Seul, trop seul, un homme remonta donc la plus belle avenue du monde derrière les vitres teintées et remontées de sa limousine française qui contrastaient avec des trottoirs vides, monotones et silencieux. 

Deux jours plutôt, le roi Charles III était acclamé par une foule de centaines de milliers voire de millions d’anglais, de citoyens du Commonwealth et du monde entier venus saluer le nouveau monarque de l’ancienne puissance que fut la Couronne britannique.

The Mall foisonnant de drapeaux, les Champs-Élysées déserts, la comparaison est presque trop facile, mais porteuse de tant de sens sur l’état de fatigue de notre belle république française : le Chef du moment et le peuple sont en discorde réciproque, le second évitant donc les premiers comme hier dans Paris ou jouant à cache cache avec des têtes à casseroles qui, certes, n’auraient pas hésité à défier la sacralité du moment.

Certes, l’après-midi, l’hommage lyonnais du président de la République à Marc Bloch, à Jean Moulin et aux résistants contre le nazisme et ses collabos de Vichy, raviva, tout autant que la flamme du soldat inconnu sous l’Arc de Triomphe, la mémoire de la capitulation et de la fin de la Seconde Guerre mondiale.

Emmanuel Macron, se révèle meilleur esthète dans les apparats et les discours de la mémoire que lui confère la fonction présidentielle que grand réformateur dont la France a pourtant tant besoin.

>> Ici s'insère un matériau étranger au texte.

(** * Oulu Hotels Dashboard: the data pipeline of [app.py]

    A shallow embedding of the load / filter / metrics pipeline of the
    dashboard script, and the properties of its specification.

    Modelling conventions.
    - A pandas column cell that may be NaN / NaT is an [option]; [None] is the
      missing value.  Every comparison against a missing value is [false], as
      in pandas.
    - Decimal quantities (prices, scores, rates) are rationals [Q] with exact
      arithmetic; [round(x, 2)] is rounding to the nearest hundredth with ties
      to even.  The script computes in binary floating point, which agrees
      with this up to its rounding errors and the direction taken next to a
      tie; the statements on metric values allow for both.  Equalities
      between computed rationals are stated with [==].
    - A timestamp is an integer [Z], counting nanoseconds.
    - File names are POSIX paths, as [glob.glob('csv_files/*.csv')] returns
      them; [os.path.basename] is [posixpath.basename].
    - A [DataFrame] is the list of its rows, in index order. *)

From Stdlib Require Import ZArith QArith Qround Qminmax Qabs Lia Lqa.
From Stdlib Require Import List Permutation Sorted Bool Ascii String.
Import ListNotations.

Set Implicit Arguments.

Local Open Scope string_scope.
Local Open Scope list_scope.

(** ** Python strings: [in] and [os.path.basename] *)

Module PyStr.

(** [pat in s] on Python strings: [pat] occurs at some offset of [s]. *)
Fixpoint contains (pat s : string) : bool :=
  String.prefix pat s ||
  match s with
  | EmptyString => false
  | String _ s' => contains pat s'
  end.

(** The relation [contains] decides. *)
Definition Substring (pat s : string) : Prop :=
  exists pre suf, s = (pre ++ pat ++ suf)%string.

(** [posixpath.basename]: [i = p.rfind('/') + 1; return p[i:]].  The scan
    keeps in [cur] the text that follows the last separator seen so far. *)
Fixpoint basename_from (cur p : string) : string :=
  match p with
  | EmptyString => cur
  | String c p' =>
      if Ascii.eqb c "/" then basename_from p' p' else basename_from cur p'
  end.

Definition basename (p : string) : string := basename_from p p.

(** No character of the string is the path separator. *)
Fixpoint no_sep (s : string) : Prop :=
  match s with
  | EmptyString => True
  | String c s' => c <> "/"%char /\ no_sep s'
  end.

End PyStr.

(** ** [get_scrape_time] *)

Definition get_scrape_time (filename : string) : string :=
  let basename := PyStr.basename filename in
  if PyStr.contains "Mor" basename then "Morning"
  else if PyStr.contains "Eve" basename then "Evening"
  else "Unknown".

(** ** Decimal rounding *)

Module Num.
Local Open Scope Q_scope.

(** Nearest integer, ties to even. *)
Definition rint (q : Q) : Z :=
  let f := Qfloor q in
  match Qcompare (q - inject_Z f) (1 # 2) with
  | Lt => f
  | Gt => (f + 1)%Z
  | Eq => if Z.even f then f else (f + 1)%Z
  end.

(** [round(q, 2)]. *)
Definition round2 (q : Q) : Q := inject_Z (rint (q * 100)) / 100.

Definition sum (l : list Q) : Q := fold_right Qplus 0 l.

(** [Series.mean()] of a series without missing values. *)
Definition mean (l : list Q) : Q := sum l / inject_Z (Z.of_nat (List.length l)).

(** Rounding respects the equality of rationals. *)
#[global] Instance rint_comp : Proper (Qeq ==> eq) rint.
Proof.
  intros q q' E. unfold rint.
  rewrite (Qfloor_comp _ _ E).
  now rewrite (Qcompare_comp (q - inject_Z (Qfloor q')) (q' - inject_Z (Qfloor q'))
                 ltac:(now rewrite E) (1 # 2) (1 # 2) ltac:(reflexivity)).
Qed.

#[global] Instance round2_comp : Proper (Qeq ==> Qeq) round2.
Proof. intros q q' E. unfold round2. now rewrite E. Qed.

End Num.

(** ** pandas columns and frames *)

Module Pd.

(** [Series.dropna()]. *)
Fixpoint dropna {A : Type} (series : list (option A)) : list A :=
  match series with
  | [] => []
  | Some v :: rest => v :: dropna rest
  | None :: rest => dropna rest
  end.

Definition notna {A : Type} (cell : option A) : bool :=
  match cell with Some _ => true | None => false end.

Section Unique.
Variable A : Type.
Variable eqb : A -> A -> bool.

(** [Series.unique()]: the distinct values in order of first appearance. *)
Fixpoint unique (l : list A) : list A :=
  match l with
  | [] => []
  | x :: xs => x :: filter (fun y => negb (eqb x y)) (unique xs)
  end.

(** Membership test with [eqb]. *)
Definition mem (x : A) (l : list A) : bool := existsb (eqb x) l.

(** Identity of cells for [unique]: all missing values are one value. *)
Definition cell_eqb (x y : option A) : bool :=
  match x, y with
  | Some a, Some b => eqb a b
  | None, None => true
  | _, _ => false
  end.

(** The elementwise [==] of a column against a value: a missing value on
    either side compares unequal. *)
Definition cell_eq (x y : option A) : bool :=
  match x, y with
  | Some a, Some b => eqb a b
  | _, _ => false
  end.

(** [Series.nunique()]: missing values are not counted. *)
Definition nunique (series : list (option A)) : nat :=
  List.length (unique (dropna series)).

(** [Series.isin(values)]. *)
Definition isin (cell : option A) (values : list A) : bool :=
  match cell with
  | Some v => mem v values
  | None => false
  end.
End Unique.

(** [column >= v] and [column <= v] on a numeric column. *)
Definition Qge_cell (cell : option Q) (v : Q) : bool :=
  match cell with Some p => Qle_bool v p | None => false end.

Definition Qle_cell (cell : option Q) (v : Q) : bool :=
  match cell with Some p => Qle_bool p v | None => false end.

(** The same on a timestamp column. *)
Definition Zge_cell (cell : option Z) (v : Z) : bool :=
  match cell with Some d => (v <=? d)%Z | None => false end.

Definition Zle_cell (cell : option Z) (v : Z) : bool :=
  match cell with Some d => (d <=? v)%Z | None => false end.

(** [Series.min()] / [Series.max()], skipping missing values; [None] when
    there is no value. *)
Definition Zmin_col (series : list (option Z)) : option Z :=
  match dropna series with
  | [] => None
  | d :: ds => Some (fold_left Z.min ds d)
  end.

Definition Zmax_col (series : list (option Z)) : option Z :=
  match dropna series with
  | [] => None
  | d :: ds => Some (fold_left Z.max ds d)
  end.

Definition Qmin_list (p : Q) (ps : list Q) : Q := fold_left Qmin ps p.
Definition Qmax_list (p : Q) (ps : list Q) : Q := fold_left Qmax ps p.
Lemma filters_of_site (c1 c2 c3 : bool) :
  let smod1 := if c1 then set_filter HighDepth smod_init else smod_init in
  let smod2 := if c2 then set_filter IndelBCNoise smod1 else smod1 in
  let smod3 := if c3 then set_filter QSI_ref smod2 else smod2 in
  (HighDepth ∈ filters smod3 <-> c1 = true) /\
  (IndelBCNoise ∈ filters smod3 <-> c2 = true) /\
  (QSI_ref ∈ filters smod3 <-> c3 = true).
Proof.
  destruct c1, c2, c3; cbn [filters set_filter smod_init];
    rewrite ?elem_of_union, ?elem_of_singleton, ?elem_of_empty;
    intuition congruence.
Qed.

Section Anatomy.
Context `{Collaborators}.

Lemma vcf_record_anatomy opt dopt pos siInfo wasNormal wasTumor
      (normalFilt normalUsed tumorFilt tumorUsed : Z) :
  IEEE.to_int (avg (ss_filt_win wasNormal)) = Ok normalFilt ->
  IEEE.to_int (avg (ss_used_win wasNormal)) = Ok normalUsed ->
  Int32.in_int_range (normalFilt + normalUsed) = true ->
  IEEE.to_int (avg (ss_filt_win wasTumor)) = Ok tumorFilt ->
  IEEE.to_int (avg (ss_used_win wasTumor)) = Ok tumorUsed ->
  Int32.in_int_range (tumorFilt + tumorUsed) = true ->
  exists (pre : list token) (fs : gset STRELKA_VCF_FILTERS),
    vcf_record opt dopt pos siInfo wasNormal wasTumor =
      Ok (pre ++ record_tail siInfo wasNormal wasTumor) /\
    filter_fields pre = [fs] /\
    (HighDepth ∈ fs <->
       is_max_depth (dsfilter dopt) = true /\
       IEEE.gtb (IEEE.double_of_Z (depth (fst (nisri siInfo))))
                (max_depth (dsfilter dopt)) = true) /\
    (IndelBCNoise ∈ fs <->
       IEEE.geb (IEEE.double_of_float
                  (IEEE.float_of_double (safeFrac normalFilt (normalFilt + normalUsed))))
                (indelMaxWindowFilteredBasecallFrac (sfilter opt)) = true \/
       IEEE.geb (IEEE.double_of_float
                  (IEEE.float_of_double (safeFrac tumorFilt (tumorFilt + tumorUsed))))
                (indelMaxWindowFilteredBasecallFrac (sfilter opt)) = true) /\
    (QSI_ref ∈ fs <->
       ntype (rs (sindel siInfo)) <> REF \/
       sindel_from_ntype_qphred (rs (sindel siInfo))
         < sindelQuality_LowerBound (sfilter opt)) /\
    has_lit ";RU=" pre = is_repeat_unit (iri siInfo) /\
    has_lit ";RC=" pre = is_repeat_unit (iri siInfo) /\
    has_lit ";IC=" pre = is_repeat_unit (iri siInfo) /\
    (is_repeat_unit (iri siInfo) = true ->
     exists a b, pre = a ++ repeat_unit_fields (iri siInfo) ++ b) /\
    count_lit newline pre = 0%nat /\
    reals_of pre = [].
Proof.
  intros HnF HnU HnS HtF HtU HtS.
  unfold vcf_record, writeSomaticIndelVcfGrid, record_tail. unfold_bind.
  rewrite HnF, HnU, HtF, HtU. unfold IEEE.int_add. rewrite HnS, HtS.
  rewrite !write_vcf_isri_tiers_append.
  generalize (sample_column (nisri siInfo).1 (nisri siInfo).2 wasNormal).
  generalize (sample_column (tisri siInfo).1 (tisri siInfo).2 wasTumor).
  intros colT colN.
  set (c1 := if is_max_depth (dsfilter dopt)
             then IEEE.gtb (IEEE.double_of_Z (depth (nisri siInfo).1))
                           (max_depth (dsfilter dopt))
             else false).
  set (c2 := IEEE.geb (IEEE.double_of_float
                  (IEEE.float_of_double (safeFrac normalFilt (normalFilt + normalUsed))))
                      (indelMaxWindowFilteredBasecallFrac (sfilter opt))
             || IEEE.geb (IEEE.double_of_float
                  (IEEE.float_of_double (safeFrac tumorFilt (tumorFilt + tumorUsed))))
                         (indelMaxWindowFilteredBasecallFrac (sfilter opt))).
  set (c3 := negb (bool_decide (ntype (rs (sindel siInfo)) = REF))
             || (sindel_from_ntype_qphred (rs (sindel siInfo))
                   <? sindelQuality_LowerBound (sfilter opt))).
  pose proof (filters_of_site c1 c2 c3) as Hfs. cbv zeta in Hfs.
  replace (if is_max_depth (dsfilter dopt)
           then if IEEE.gtb (IEEE.double_of_Z (depth (nisri siInfo).1))
                            (max_depth (dsfilter dopt))
                then set_filter HighDepth smod_init else smod_init
           else smod_init)
    with (if c1 then set_filter HighDepth smod_init else smod_init)
    by (subst c1; destruct (is_max_depth (dsfilter dopt)); reflexivity).
  match type of Hfs with
  | (_ ∈ filters ?s <-> _) /\ _ => set (smod := s) in *
  end.
  assert (Hc1 : c1 = true <->
                is_max_depth (dsfilter dopt) = true /\
                IEEE.gtb (IEEE.double_of_Z (depth (nisri siInfo).1))
                         (max_depth (dsfilter dopt)) = true).
  { subst c1. destruct (is_max_depth (dsfilter dopt)); intuition congruence. }
  assert (Hc2 : c2 = true <->
                IEEE.geb (IEEE.double_of_float
                  (IEEE.float_of_double (safeFrac normalFilt (normalFilt + normalUsed))))
                         (indelMaxWindowFilteredBasecallFrac (sfilter opt)) = true \/
                IEEE.geb (IEEE.double_of_float
                  (IEEE.float_of_double (safeFrac tumorFilt (tumorFilt + tumorUsed))))
                         (indelMaxWindowFilteredBasecallFrac (sfilter opt)) = true).
  { subst c2. apply orb_true_iff. }
  assert (Hc3 : c3 = true <->
                ntype (rs (sindel siInfo)) <> REF \/
                sindel_from_ntype_qphred (rs (sindel siInfo))
                  < sindelQuality_LowerBound (sfilter opt)).
  { subst c3. rewrite orb_true_iff, negb_true_iff, bool_decide_eq_false, Z.ltb_lt.
    reflexivity. }
  destruct Hfs as (Hf1 & Hf2 & Hf3).
  rewrite Hc1 in Hf1. rewrite Hc2 in Hf2. rewrite Hc3 in Hf3.
  clearbody smod. clear Hc1 Hc2 Hc3. clearbody c1 c2 c3.
  destruct (is_repeat_unit (iri siInfo)) eqn:Hru,
           (bool_decide (it (iri siInfo) = BP_LEFT) || bool_decide (it (iri siInfo) = BP_RIGHT)),
           (is_overlap (rs (sindel siInfo)));
    run_stream; cbn [app];
    (eexists _, (filters smod);
     split; [ apply f_equal; peel_prefix | ];
     split; [ reflexivity | ];
     split; [ exact Hf1 | ];
     split; [ exact Hf2 | ];
     split; [ exact Hf3 | ];
     split; [ reflexivity | ];
     split; [ reflexivity | ];
     split; [ reflexivity | ];
     split; [ | split; reflexivity ]).
  all: try discriminate.
  all: intros _; unfold repeat_unit_fields;
    eexists (_ :: _ :: _ :: _ :: _ :: _ :: _ :: _ :: _ :: _ ::
             _ :: _ :: _ :: _ :: _ :: _ :: _ :: _ :: _ :: _ ::
             _ :: _ :: _ :: _ :: _ :: _ :: _ :: [] ), _; reflexivity.
Qed.
(** * bn-list-notify: the BinanceMonitorDO detection cycle

    A shallow embedding of [src/binance-monitor.ts] (class
    [BinanceMonitorDO]) and the properties of its wake handler [alarm],
    its feed client [fetchAnnouncements], its notifier [notifyWebhooks]
    and its state restoration at construction.

    Conventions of the embedding:
    - a JavaScript string is the list of its UTF-16 code units;
    - announcement ids are integers ([Z]);
    - the network and the clock are an oracle ([Env]): the response to each
      outgoing request, the order in which pending webhook deliveries
      settle, and the value of each clock reading; every request settles;
    - the durable storage of the actor is a record of optional values; its
      operations ([put], [setAlarm], [deleteAlarm]) are total updates;
    - the actor handles one event at a time, so no other request changes
      its fields while a cycle runs;
    - an [async] method is a computation in a state-and-exception monad
      that also returns the list of effects it performed, in order. *)

From Stdlib Require Import ZArith NArith List Bool Lia String Ascii Arith.
From Stdlib Require Import Permutation.
Import ListNotations.

Set Implicit Arguments.

(** ** JavaScript strings *)

Module JS.

Local Open Scope N_scope.

Definition code_unit := N.
Definition jsstring := list code_unit.

(** A source-code literal (ASCII only). *)
Definition lit (s : string) : jsstring :=
  List.map N_of_ascii (list_ascii_of_string s).

Fixpoint startsWith (s p : jsstring) : bool :=
  match p, s with
  | [], _ => true
  | _ :: _, [] => false
  | x :: p', y :: s' => N.eqb x y && startsWith s' p'
  end.

(** [String.prototype.includes]: [p] occurs in [s] as a contiguous run. *)
Fixpoint includes (s p : jsstring) : bool :=
  startsWith s p ||
  match s with
  | [] => false
  | _ :: s' => includes s' p
  end.

(** A string is truthy when it is not empty. *)
Definition truthy (s : jsstring) : bool :=
  match s with [] => false | _ :: _ => true end.

Definition in_range (lo hi c : N) : bool := N.leb lo c && N.leb c hi.

Definition is_lead_surrogate (c : code_unit) : bool := in_range 0xD800 0xDBFF c.
Definition is_trail_surrogate (c : code_unit) : bool := in_range 0xDC00 0xDFFF c.

(** The characters [encodeURIComponent] leaves alone: letters, digits
    and [- _ . ! ~ * ' ( )]. *)
Definition uriUnreserved (c : code_unit) : bool :=
  in_range 65 90 c || in_range 97 122 c || in_range 48 57 c ||
  existsb (N.eqb c) [45; 95; 46; 33; 126; 42; 39; 40; 41].

Definition utf8 (cp : N) : list N :=
  if N.ltb cp 0x80 then [cp]
  else if N.ltb cp 0x800 then
    [N.lor 0xC0 (N.shiftr cp 6); N.lor 0x80 (N.land cp 0x3F)]
  else if N.ltb cp 0x10000 then
    [N.lor 0xE0 (N.shiftr cp 12);
     N.lor 0x80 (N.land (N.shiftr cp 6) 0x3F);
     N.lor 0x80 (N.land cp 0x3F)]
  else
    [N.lor 0xF0 (N.shiftr cp 18);
     N.lor 0x80 (N.land (N.shiftr cp 12) 0x3F);
     N.lor 0x80 (N.land (N.shiftr cp 6) 0x3F);
     N.lor 0x80 (N.land cp 0x3F)].

Definition hexDigit (d : N) : code_unit :=
  if N.ltb d 10 then 48 + d else 55 + d.

Definition percent (octet : N) : jsstring :=
  [37; hexDigit (N.shiftr octet 4); hexDigit (N.land octet 0xF)].

Definition escape (cp : N) : jsstring := List.flat_map percent (utf8 cp).

(** [encodeURIComponent]: [None] is a thrown [URIError], which happens
    exactly on an unpaired surrogate. *)
Fixpoint encodeURIComponent (s : jsstring) : option jsstring :=
  match s with
  | [] => Some []
  | c :: tl =>
      if uriUnreserved c then option_map (cons c) (encodeURIComponent tl)
      else if is_trail_surrogate c then None
      else if is_lead_surrogate c then
        match tl with
        | d :: tl' =>
            if is_trail_surrogate d then
              let cp := (c - 0xD800) * 0x400 + (d - 0xDC00) + 0x10000 in
              option_map (app (escape cp)) (encodeURIComponent tl')
            else None
        | [] => None
        end
      else option_map (app (escape c)) (encodeURIComponent tl)
  end.

(** [s.match(/([^\/]+)$/)]: the leftmost position from which the rest of
    the string is a non-empty run without a slash. *)
Definition noSlash (s : jsstring) : bool :=
  forallb (fun c => negb (N.eqb c 47)) s.

Fixpoint matchLastSegment (s : jsstring) : option jsstring :=
  match s with
  | [] => None
  | _ :: tl => if noSlash s then Some s else matchLastSegment tl
  end.

End JS.

Import JS.

(** ** Data model *)

(** [interface Webhook { secret: string; url: string }] *)
Module Webhook.
Record t := mk { secret : jsstring; url : jsstring }.
End Webhook.

(** [type Announcement = { id: number; title: string; code: string;
    publishDate: string }] *)
Module Announcement.
Record t := mk { id : Z; title : jsstring; code : jsstring; publishDate : jsstring }.
End Announcement.

(** The private fields of a [BinanceMonitorDO] instance ([state] and [env]
    are the runtime's handles; [BINANCE_API] is the constant below). *)
Record DO := mkDO {
  webhooks : list Webhook.t;
  watchList : list jsstring;
  lastAnnouncementId : option Z;       (* number | null *)
  _isMonitoring : bool;
  pollingInterval : Z
}.

(** [this.state.storage]: the four persisted keys and the single alarm. *)
Record Storage := mkStorage {
  st_webhooks : option (list Webhook.t);
  st_lastAnnouncementId : option Z;
  st_isMonitoring : option bool;
  st_watchList : option (list jsstring);
  st_alarm : option Z
}.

L’homme seul, privé de majorité politique, est en train de s’installer dans une distance permanente avec les Français que cachent mal ses visites de terrain, sorte de saute-mouton thématiques bien artificiels au regard des déambulations naturelles dont il avait le secret et le goût sous son premier quinquennat. 

Que les Cent Jours que s’est octroyé notre monarque républicain semblent déjà longs ! Imaginez alors ces quatre interminables années de règne auxquelles la Constitution lui donne pleinement droit mais certainement pas l’état de la France.